Go over the data and keep only the lines that include "down".
★ ★ ★ ★
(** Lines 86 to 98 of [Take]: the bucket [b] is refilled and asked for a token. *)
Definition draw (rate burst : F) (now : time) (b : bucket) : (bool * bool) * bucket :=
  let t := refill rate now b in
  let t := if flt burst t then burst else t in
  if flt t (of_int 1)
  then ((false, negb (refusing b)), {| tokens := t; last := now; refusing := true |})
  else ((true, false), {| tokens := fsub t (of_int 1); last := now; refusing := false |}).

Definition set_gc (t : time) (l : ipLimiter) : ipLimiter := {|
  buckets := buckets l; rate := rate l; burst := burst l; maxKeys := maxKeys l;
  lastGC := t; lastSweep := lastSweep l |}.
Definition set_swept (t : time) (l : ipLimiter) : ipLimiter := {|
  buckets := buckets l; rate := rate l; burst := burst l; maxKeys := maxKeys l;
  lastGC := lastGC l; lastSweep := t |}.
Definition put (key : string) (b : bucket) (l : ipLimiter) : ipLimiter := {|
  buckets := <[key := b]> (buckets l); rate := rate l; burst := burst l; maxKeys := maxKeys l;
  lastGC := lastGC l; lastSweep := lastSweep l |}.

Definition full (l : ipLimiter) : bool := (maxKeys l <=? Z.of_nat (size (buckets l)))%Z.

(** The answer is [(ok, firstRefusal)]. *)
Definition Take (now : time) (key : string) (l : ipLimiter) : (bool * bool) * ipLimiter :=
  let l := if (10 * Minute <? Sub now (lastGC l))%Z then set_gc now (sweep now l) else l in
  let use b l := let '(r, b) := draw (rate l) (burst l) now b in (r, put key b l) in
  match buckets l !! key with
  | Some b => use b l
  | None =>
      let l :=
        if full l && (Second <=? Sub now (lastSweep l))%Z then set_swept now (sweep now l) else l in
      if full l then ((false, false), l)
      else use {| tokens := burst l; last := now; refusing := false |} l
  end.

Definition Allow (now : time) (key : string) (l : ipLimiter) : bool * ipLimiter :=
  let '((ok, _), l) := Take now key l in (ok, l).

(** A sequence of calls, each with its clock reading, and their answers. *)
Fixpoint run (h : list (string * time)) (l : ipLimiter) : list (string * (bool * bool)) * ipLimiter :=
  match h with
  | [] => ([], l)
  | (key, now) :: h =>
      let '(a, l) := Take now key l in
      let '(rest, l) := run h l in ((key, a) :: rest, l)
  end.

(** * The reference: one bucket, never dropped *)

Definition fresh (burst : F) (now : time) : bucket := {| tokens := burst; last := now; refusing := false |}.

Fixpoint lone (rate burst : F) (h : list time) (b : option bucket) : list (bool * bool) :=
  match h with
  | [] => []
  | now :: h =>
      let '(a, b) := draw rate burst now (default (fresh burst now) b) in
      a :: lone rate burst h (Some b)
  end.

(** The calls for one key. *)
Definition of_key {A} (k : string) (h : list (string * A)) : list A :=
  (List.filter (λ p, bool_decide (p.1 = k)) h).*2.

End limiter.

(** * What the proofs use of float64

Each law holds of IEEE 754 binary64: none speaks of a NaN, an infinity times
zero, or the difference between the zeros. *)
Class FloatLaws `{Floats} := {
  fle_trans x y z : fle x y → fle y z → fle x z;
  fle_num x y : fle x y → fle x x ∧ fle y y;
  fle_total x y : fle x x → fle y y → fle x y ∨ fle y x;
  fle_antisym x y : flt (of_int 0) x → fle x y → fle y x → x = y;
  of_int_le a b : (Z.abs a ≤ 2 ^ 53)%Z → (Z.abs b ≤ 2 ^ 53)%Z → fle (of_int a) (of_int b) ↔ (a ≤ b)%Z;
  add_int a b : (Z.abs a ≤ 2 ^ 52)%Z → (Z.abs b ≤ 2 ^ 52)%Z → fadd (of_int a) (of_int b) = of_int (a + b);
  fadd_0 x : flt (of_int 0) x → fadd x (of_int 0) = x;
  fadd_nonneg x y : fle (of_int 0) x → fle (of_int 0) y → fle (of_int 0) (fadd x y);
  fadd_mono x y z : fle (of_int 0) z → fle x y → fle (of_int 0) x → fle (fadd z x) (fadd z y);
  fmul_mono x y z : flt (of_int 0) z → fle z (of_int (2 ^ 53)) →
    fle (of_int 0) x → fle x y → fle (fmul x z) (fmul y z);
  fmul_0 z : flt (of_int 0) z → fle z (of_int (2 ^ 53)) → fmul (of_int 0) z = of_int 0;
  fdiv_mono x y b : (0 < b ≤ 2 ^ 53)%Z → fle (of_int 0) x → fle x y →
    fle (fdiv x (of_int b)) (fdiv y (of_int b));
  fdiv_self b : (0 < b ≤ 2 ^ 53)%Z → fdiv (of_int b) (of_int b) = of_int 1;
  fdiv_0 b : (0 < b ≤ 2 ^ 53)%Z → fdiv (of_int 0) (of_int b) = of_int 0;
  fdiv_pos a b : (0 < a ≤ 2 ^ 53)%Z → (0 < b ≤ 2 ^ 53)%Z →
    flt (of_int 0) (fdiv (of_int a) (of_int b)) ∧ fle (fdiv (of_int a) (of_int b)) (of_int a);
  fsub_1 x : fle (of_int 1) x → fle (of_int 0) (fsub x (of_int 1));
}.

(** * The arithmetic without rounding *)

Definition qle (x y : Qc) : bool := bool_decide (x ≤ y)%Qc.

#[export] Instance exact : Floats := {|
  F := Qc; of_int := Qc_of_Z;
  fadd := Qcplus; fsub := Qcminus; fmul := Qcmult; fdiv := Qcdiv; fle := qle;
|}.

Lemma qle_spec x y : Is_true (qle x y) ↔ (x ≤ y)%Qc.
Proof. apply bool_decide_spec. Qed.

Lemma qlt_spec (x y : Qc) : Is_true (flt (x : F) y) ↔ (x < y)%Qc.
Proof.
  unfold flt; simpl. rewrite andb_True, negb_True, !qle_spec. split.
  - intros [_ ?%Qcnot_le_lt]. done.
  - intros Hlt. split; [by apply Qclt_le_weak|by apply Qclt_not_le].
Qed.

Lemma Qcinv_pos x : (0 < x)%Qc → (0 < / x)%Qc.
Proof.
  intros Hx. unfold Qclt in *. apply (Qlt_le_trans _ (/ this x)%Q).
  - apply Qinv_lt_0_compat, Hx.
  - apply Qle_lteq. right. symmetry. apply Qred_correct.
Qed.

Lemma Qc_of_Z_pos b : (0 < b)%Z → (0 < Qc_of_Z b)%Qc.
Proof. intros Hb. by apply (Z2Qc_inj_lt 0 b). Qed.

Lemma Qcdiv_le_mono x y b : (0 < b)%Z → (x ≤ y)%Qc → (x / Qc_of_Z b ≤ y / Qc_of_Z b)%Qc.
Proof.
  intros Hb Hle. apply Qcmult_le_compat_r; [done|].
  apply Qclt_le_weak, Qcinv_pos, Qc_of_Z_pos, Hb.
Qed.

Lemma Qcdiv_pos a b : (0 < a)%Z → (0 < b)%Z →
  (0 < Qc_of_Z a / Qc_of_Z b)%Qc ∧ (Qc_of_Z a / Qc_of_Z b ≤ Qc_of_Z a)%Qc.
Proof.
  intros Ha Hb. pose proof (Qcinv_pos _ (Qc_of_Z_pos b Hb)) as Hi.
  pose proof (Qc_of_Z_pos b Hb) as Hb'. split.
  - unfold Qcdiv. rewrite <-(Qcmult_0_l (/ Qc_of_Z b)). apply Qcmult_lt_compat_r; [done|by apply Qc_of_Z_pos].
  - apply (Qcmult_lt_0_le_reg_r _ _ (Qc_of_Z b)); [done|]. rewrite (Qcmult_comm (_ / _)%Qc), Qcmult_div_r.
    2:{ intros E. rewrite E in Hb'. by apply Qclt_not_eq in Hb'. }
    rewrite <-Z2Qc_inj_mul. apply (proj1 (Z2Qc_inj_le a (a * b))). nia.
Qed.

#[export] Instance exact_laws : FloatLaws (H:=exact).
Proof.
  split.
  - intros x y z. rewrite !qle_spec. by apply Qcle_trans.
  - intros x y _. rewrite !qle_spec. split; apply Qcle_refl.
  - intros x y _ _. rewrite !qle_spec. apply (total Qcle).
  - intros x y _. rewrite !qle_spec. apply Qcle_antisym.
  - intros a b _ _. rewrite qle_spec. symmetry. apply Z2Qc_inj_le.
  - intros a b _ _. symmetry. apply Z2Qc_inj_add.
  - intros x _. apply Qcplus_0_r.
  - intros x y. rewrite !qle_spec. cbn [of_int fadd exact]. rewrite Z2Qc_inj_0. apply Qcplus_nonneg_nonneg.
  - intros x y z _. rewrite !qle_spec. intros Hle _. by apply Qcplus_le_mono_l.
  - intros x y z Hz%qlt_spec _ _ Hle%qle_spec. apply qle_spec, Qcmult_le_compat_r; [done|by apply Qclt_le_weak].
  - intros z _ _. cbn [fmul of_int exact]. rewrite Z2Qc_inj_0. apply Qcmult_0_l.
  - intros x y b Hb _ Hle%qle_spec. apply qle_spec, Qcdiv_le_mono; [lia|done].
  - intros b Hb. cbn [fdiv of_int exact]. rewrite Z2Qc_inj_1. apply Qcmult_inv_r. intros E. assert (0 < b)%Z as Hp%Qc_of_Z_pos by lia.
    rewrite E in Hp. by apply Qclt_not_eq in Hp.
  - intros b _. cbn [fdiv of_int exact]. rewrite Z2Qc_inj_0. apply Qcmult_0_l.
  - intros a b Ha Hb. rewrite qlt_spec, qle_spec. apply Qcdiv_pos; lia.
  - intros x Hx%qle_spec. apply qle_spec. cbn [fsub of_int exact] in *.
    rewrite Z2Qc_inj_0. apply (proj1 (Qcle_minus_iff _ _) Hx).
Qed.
★ ★ ★ ★
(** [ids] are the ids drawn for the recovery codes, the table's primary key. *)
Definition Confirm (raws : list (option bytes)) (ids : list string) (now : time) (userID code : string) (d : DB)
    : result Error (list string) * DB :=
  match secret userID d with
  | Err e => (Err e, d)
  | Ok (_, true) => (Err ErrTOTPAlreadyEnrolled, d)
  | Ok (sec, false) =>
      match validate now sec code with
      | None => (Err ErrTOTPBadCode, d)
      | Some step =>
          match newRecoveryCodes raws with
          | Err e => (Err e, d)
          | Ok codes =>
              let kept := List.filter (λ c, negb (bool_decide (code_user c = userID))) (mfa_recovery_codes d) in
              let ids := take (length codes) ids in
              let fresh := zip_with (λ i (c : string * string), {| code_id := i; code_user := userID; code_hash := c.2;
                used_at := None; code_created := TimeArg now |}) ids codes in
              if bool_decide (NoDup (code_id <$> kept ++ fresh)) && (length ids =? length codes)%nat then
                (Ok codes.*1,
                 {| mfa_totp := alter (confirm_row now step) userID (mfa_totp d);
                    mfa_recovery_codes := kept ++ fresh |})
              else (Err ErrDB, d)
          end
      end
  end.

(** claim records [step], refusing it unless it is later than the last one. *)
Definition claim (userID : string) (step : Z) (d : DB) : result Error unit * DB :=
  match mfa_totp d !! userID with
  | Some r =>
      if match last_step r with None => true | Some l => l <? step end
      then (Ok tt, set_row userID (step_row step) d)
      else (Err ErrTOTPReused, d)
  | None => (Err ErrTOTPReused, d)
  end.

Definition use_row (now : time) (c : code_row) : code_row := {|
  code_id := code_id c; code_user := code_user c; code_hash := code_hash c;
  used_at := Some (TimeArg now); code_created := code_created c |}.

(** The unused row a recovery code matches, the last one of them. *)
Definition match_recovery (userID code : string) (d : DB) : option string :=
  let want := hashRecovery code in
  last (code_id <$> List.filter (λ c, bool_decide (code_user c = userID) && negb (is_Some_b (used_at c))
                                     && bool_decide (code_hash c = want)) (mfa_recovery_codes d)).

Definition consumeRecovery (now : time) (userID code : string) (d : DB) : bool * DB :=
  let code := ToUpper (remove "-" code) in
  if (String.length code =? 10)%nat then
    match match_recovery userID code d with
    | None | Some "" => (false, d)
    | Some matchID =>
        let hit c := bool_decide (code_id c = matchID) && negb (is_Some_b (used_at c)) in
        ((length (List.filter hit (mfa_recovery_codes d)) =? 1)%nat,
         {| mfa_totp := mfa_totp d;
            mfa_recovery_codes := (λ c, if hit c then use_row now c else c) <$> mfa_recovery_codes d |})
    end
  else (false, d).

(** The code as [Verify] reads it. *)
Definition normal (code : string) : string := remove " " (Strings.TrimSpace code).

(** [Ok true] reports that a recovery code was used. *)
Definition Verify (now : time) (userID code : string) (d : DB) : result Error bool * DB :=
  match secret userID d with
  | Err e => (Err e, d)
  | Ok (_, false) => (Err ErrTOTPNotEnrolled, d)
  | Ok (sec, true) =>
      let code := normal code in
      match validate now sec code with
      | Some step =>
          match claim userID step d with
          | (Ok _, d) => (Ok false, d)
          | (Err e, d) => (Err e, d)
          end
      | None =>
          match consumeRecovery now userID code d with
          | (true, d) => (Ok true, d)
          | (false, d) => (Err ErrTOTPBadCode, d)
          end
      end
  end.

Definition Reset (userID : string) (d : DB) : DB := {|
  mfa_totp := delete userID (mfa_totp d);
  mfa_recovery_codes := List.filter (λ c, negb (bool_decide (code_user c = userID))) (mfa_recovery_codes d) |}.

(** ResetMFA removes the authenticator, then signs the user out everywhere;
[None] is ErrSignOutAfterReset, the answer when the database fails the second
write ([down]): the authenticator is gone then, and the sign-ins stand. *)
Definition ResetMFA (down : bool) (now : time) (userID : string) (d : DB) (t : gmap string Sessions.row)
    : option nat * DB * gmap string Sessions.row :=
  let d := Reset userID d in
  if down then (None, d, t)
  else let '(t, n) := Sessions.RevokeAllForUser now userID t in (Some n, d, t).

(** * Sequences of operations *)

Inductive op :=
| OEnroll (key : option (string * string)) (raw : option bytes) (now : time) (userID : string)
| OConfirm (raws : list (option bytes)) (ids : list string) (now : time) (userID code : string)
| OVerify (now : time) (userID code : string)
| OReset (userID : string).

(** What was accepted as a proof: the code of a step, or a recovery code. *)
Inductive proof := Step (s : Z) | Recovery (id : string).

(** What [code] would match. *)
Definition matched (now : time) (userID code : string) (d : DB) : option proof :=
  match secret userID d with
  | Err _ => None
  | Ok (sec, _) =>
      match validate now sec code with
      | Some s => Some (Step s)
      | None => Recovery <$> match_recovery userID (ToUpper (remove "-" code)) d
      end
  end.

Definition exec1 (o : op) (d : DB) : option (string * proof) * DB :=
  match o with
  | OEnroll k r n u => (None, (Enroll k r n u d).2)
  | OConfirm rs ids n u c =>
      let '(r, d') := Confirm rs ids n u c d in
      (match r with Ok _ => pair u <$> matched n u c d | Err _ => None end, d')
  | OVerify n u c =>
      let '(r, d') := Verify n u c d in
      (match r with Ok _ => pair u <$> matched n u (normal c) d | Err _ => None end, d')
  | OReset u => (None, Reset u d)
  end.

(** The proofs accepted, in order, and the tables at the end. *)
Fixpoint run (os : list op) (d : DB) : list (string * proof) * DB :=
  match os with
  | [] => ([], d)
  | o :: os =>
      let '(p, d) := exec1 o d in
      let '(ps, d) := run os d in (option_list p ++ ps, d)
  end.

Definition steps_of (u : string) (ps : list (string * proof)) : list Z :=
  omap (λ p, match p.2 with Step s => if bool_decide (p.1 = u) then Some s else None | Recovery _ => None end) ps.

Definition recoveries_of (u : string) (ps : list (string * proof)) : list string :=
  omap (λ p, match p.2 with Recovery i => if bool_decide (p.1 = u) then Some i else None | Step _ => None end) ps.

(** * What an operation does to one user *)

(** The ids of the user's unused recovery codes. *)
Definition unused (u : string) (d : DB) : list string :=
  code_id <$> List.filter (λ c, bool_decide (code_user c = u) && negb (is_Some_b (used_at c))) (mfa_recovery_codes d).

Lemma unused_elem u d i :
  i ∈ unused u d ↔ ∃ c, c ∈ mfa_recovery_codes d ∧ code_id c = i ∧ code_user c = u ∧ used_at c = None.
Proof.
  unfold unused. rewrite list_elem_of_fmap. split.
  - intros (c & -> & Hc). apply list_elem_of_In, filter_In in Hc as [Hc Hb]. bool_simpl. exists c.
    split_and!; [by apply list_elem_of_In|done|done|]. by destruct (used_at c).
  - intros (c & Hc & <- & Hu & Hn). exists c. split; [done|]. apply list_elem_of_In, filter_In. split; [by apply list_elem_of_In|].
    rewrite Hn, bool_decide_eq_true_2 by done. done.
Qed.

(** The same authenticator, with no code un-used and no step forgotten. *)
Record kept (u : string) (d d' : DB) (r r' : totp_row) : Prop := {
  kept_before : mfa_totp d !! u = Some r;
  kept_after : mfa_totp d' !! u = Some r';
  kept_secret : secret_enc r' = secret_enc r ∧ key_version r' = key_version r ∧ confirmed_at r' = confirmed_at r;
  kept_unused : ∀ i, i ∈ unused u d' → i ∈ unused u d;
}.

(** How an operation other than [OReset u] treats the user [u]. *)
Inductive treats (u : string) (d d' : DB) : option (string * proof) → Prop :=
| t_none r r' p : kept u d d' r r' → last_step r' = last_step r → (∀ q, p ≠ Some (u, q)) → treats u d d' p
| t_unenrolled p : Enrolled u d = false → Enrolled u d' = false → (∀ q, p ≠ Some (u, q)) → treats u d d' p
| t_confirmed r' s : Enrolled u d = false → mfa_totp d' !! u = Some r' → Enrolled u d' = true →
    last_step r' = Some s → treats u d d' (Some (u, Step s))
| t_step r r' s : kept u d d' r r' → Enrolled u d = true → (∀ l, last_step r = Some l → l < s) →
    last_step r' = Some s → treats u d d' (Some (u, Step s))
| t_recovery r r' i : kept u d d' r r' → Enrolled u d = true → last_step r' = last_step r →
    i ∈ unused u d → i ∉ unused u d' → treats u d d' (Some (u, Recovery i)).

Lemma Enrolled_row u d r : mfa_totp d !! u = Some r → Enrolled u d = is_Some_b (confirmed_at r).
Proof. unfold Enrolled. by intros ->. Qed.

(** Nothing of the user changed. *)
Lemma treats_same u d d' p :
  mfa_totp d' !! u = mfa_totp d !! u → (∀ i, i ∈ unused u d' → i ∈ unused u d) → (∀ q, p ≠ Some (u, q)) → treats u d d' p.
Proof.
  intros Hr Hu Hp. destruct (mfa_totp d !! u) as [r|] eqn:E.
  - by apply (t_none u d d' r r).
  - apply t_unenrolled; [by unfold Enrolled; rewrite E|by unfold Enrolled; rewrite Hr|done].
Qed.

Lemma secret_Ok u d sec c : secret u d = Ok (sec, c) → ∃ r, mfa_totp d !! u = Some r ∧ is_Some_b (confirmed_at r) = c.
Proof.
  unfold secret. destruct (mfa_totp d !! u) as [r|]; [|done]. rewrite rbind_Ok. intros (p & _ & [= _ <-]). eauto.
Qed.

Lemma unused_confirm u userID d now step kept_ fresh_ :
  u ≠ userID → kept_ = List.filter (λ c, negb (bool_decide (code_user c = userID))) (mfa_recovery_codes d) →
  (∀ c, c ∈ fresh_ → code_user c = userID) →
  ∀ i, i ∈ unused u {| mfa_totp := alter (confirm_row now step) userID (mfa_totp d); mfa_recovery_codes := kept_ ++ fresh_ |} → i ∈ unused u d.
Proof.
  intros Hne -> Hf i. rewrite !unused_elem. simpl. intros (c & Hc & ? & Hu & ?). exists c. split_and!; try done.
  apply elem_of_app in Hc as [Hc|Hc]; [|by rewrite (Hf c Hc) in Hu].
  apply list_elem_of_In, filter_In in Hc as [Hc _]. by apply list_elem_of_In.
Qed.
★ ★ ★ ★
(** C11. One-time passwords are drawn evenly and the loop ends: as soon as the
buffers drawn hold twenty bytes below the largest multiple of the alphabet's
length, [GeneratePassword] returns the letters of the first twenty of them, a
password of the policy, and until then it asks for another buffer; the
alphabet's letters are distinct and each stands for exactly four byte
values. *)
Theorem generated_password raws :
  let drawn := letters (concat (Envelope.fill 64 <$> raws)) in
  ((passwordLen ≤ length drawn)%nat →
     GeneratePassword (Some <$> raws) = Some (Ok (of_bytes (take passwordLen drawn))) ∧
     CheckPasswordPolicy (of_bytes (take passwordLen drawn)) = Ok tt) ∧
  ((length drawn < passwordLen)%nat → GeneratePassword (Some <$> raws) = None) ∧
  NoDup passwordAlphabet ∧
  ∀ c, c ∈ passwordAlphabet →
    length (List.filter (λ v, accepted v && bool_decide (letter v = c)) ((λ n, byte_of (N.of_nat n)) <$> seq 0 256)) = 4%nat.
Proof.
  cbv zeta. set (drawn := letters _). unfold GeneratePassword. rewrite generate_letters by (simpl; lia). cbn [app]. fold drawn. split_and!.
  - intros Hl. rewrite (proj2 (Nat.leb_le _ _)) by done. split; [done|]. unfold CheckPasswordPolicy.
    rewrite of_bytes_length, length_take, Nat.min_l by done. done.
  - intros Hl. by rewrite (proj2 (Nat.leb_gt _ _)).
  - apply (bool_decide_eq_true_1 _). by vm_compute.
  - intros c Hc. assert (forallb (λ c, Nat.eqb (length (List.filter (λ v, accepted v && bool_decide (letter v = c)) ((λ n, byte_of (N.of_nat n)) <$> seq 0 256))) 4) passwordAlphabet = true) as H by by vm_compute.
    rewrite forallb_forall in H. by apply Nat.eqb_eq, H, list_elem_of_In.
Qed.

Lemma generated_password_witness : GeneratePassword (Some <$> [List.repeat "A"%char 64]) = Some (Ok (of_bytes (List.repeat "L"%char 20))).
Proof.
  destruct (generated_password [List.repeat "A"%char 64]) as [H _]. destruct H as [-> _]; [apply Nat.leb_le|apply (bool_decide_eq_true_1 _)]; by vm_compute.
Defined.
★ ★ ★ ★
EXPECTED OUTPUT =>
write ([down]): the authenticator is gone then, and the sign-ins stand. *)
Definition ResetMFA (down : bool) (now : time) (userID : string) (d : DB) (t : gmap string Sessions.row)
  if down then (None, d, t)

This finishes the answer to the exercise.